Data:
= = = = = = =

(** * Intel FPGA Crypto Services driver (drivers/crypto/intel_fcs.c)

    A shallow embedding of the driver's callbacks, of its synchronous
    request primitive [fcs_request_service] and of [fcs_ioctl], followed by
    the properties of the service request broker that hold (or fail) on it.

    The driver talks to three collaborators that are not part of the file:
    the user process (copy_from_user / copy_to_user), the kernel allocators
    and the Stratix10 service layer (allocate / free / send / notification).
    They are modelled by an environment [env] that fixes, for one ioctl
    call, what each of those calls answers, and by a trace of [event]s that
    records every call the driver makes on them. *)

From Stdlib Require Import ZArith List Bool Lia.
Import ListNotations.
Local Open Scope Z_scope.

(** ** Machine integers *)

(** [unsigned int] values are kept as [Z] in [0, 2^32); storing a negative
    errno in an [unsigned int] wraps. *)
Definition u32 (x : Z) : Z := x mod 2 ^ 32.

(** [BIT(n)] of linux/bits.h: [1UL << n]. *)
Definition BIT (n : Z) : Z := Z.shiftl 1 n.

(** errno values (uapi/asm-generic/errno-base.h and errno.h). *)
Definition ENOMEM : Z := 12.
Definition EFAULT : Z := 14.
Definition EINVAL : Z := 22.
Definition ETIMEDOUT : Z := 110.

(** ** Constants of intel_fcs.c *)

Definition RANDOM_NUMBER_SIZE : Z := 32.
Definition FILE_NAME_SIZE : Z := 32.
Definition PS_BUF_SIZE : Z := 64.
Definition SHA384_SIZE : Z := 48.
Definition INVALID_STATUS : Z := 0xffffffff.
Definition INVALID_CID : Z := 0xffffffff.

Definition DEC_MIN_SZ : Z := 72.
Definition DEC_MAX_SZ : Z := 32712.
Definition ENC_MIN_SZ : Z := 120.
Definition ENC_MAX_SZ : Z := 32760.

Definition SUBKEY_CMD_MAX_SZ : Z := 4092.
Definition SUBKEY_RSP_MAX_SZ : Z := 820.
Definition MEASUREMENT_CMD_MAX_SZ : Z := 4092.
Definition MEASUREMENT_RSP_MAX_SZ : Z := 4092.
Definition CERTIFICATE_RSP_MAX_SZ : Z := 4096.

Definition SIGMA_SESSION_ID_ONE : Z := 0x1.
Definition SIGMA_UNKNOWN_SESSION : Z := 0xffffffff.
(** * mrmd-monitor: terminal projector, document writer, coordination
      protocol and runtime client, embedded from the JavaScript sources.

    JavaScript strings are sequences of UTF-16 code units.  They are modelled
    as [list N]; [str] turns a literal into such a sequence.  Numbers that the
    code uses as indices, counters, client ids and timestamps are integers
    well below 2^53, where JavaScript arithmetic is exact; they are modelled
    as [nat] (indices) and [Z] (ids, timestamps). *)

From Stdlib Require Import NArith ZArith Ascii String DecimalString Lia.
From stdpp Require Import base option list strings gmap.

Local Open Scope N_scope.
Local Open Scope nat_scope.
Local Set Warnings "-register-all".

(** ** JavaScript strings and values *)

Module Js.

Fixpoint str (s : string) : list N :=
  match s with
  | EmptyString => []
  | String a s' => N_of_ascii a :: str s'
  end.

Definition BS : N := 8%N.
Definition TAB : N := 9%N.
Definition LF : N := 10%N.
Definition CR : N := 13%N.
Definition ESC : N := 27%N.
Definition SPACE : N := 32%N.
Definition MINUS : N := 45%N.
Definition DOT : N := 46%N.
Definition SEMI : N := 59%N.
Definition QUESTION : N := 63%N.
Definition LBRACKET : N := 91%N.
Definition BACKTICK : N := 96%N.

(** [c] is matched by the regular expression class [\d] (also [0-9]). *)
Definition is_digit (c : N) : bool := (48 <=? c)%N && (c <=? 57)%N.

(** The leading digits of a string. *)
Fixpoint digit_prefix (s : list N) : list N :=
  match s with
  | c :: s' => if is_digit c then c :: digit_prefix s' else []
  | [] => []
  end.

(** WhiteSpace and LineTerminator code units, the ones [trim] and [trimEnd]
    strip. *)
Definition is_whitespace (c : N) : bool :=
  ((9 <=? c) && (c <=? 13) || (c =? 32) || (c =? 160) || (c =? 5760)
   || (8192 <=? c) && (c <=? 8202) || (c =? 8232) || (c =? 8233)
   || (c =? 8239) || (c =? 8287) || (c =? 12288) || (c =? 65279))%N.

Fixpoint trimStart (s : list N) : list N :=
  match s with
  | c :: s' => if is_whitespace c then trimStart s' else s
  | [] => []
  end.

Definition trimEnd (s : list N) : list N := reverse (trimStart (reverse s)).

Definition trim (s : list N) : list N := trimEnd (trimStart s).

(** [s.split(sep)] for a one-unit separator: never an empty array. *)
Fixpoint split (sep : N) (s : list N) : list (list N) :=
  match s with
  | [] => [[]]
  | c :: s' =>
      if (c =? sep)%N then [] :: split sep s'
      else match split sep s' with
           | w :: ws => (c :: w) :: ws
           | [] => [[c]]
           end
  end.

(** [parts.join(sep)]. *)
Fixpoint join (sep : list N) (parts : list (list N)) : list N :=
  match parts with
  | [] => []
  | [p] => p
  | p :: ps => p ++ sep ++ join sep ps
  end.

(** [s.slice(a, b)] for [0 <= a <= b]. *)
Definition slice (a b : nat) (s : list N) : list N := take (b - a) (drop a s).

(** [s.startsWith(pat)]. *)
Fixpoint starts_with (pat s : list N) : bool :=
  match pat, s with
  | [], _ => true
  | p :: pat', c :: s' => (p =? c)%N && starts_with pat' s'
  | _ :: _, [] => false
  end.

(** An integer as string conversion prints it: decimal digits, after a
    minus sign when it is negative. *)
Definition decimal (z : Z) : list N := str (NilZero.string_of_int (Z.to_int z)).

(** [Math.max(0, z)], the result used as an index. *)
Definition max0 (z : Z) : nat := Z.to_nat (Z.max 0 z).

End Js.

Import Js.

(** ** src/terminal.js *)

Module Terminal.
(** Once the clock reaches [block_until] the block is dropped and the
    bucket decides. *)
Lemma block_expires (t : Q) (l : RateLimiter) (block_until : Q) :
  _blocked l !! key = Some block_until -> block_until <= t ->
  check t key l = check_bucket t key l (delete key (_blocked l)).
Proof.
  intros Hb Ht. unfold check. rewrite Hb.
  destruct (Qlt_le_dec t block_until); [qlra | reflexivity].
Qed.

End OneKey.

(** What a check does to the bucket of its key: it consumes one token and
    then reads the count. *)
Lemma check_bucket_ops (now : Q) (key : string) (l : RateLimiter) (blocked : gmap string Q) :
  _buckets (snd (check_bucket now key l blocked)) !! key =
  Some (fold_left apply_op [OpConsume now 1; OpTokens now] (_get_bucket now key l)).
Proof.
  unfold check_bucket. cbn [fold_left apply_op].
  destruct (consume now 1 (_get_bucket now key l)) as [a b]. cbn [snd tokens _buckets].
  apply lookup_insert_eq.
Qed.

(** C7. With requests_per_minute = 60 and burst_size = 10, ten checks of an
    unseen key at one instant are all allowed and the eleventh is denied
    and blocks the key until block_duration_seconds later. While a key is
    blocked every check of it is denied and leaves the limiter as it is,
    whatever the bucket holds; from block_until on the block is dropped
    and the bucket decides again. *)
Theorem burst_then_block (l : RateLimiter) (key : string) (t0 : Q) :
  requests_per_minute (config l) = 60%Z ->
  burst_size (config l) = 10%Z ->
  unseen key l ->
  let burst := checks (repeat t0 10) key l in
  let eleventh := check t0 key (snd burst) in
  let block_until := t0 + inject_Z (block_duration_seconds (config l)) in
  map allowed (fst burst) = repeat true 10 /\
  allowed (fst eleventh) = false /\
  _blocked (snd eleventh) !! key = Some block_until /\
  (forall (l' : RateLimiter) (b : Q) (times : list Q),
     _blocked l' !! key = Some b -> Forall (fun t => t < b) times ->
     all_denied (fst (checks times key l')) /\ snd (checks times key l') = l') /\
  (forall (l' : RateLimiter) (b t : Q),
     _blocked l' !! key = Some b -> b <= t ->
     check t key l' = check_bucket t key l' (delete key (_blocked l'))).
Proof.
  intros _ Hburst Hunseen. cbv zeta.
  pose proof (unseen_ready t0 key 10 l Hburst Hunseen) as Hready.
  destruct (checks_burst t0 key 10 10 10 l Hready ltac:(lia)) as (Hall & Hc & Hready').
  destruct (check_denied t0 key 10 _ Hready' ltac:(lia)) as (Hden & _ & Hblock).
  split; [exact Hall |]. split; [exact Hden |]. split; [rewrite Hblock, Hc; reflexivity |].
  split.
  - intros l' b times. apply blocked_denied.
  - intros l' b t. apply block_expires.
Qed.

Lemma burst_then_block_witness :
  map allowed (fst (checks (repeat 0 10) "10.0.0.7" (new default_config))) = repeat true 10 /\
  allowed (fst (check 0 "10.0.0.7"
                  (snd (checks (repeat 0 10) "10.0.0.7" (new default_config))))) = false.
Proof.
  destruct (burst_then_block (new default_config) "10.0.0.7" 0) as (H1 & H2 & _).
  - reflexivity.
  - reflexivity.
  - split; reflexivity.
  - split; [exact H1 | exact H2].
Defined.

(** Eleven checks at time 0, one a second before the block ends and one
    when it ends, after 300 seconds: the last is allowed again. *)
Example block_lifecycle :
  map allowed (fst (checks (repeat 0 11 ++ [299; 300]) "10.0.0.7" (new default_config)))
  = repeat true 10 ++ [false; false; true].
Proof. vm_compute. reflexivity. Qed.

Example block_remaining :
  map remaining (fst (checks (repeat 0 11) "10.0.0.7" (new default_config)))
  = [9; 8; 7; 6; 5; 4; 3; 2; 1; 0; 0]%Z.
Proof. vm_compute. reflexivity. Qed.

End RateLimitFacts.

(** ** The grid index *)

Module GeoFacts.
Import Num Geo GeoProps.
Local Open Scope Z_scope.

= = = = = = =

Problem to solve: Using only the data above, copy out the lines that include the word "Hready".

Reply:
  pose proof (unseen_ready t0 key 10 l Hburst Hunseen) as Hready.
  destruct (checks_burst t0 key 10 10 10 l Hready ltac:(lia)) as (Hall & Hc & Hready').
  destruct (check_denied t0 key 10 _ Hready' ltac:(lia)) as (Hden & _ & Hblock).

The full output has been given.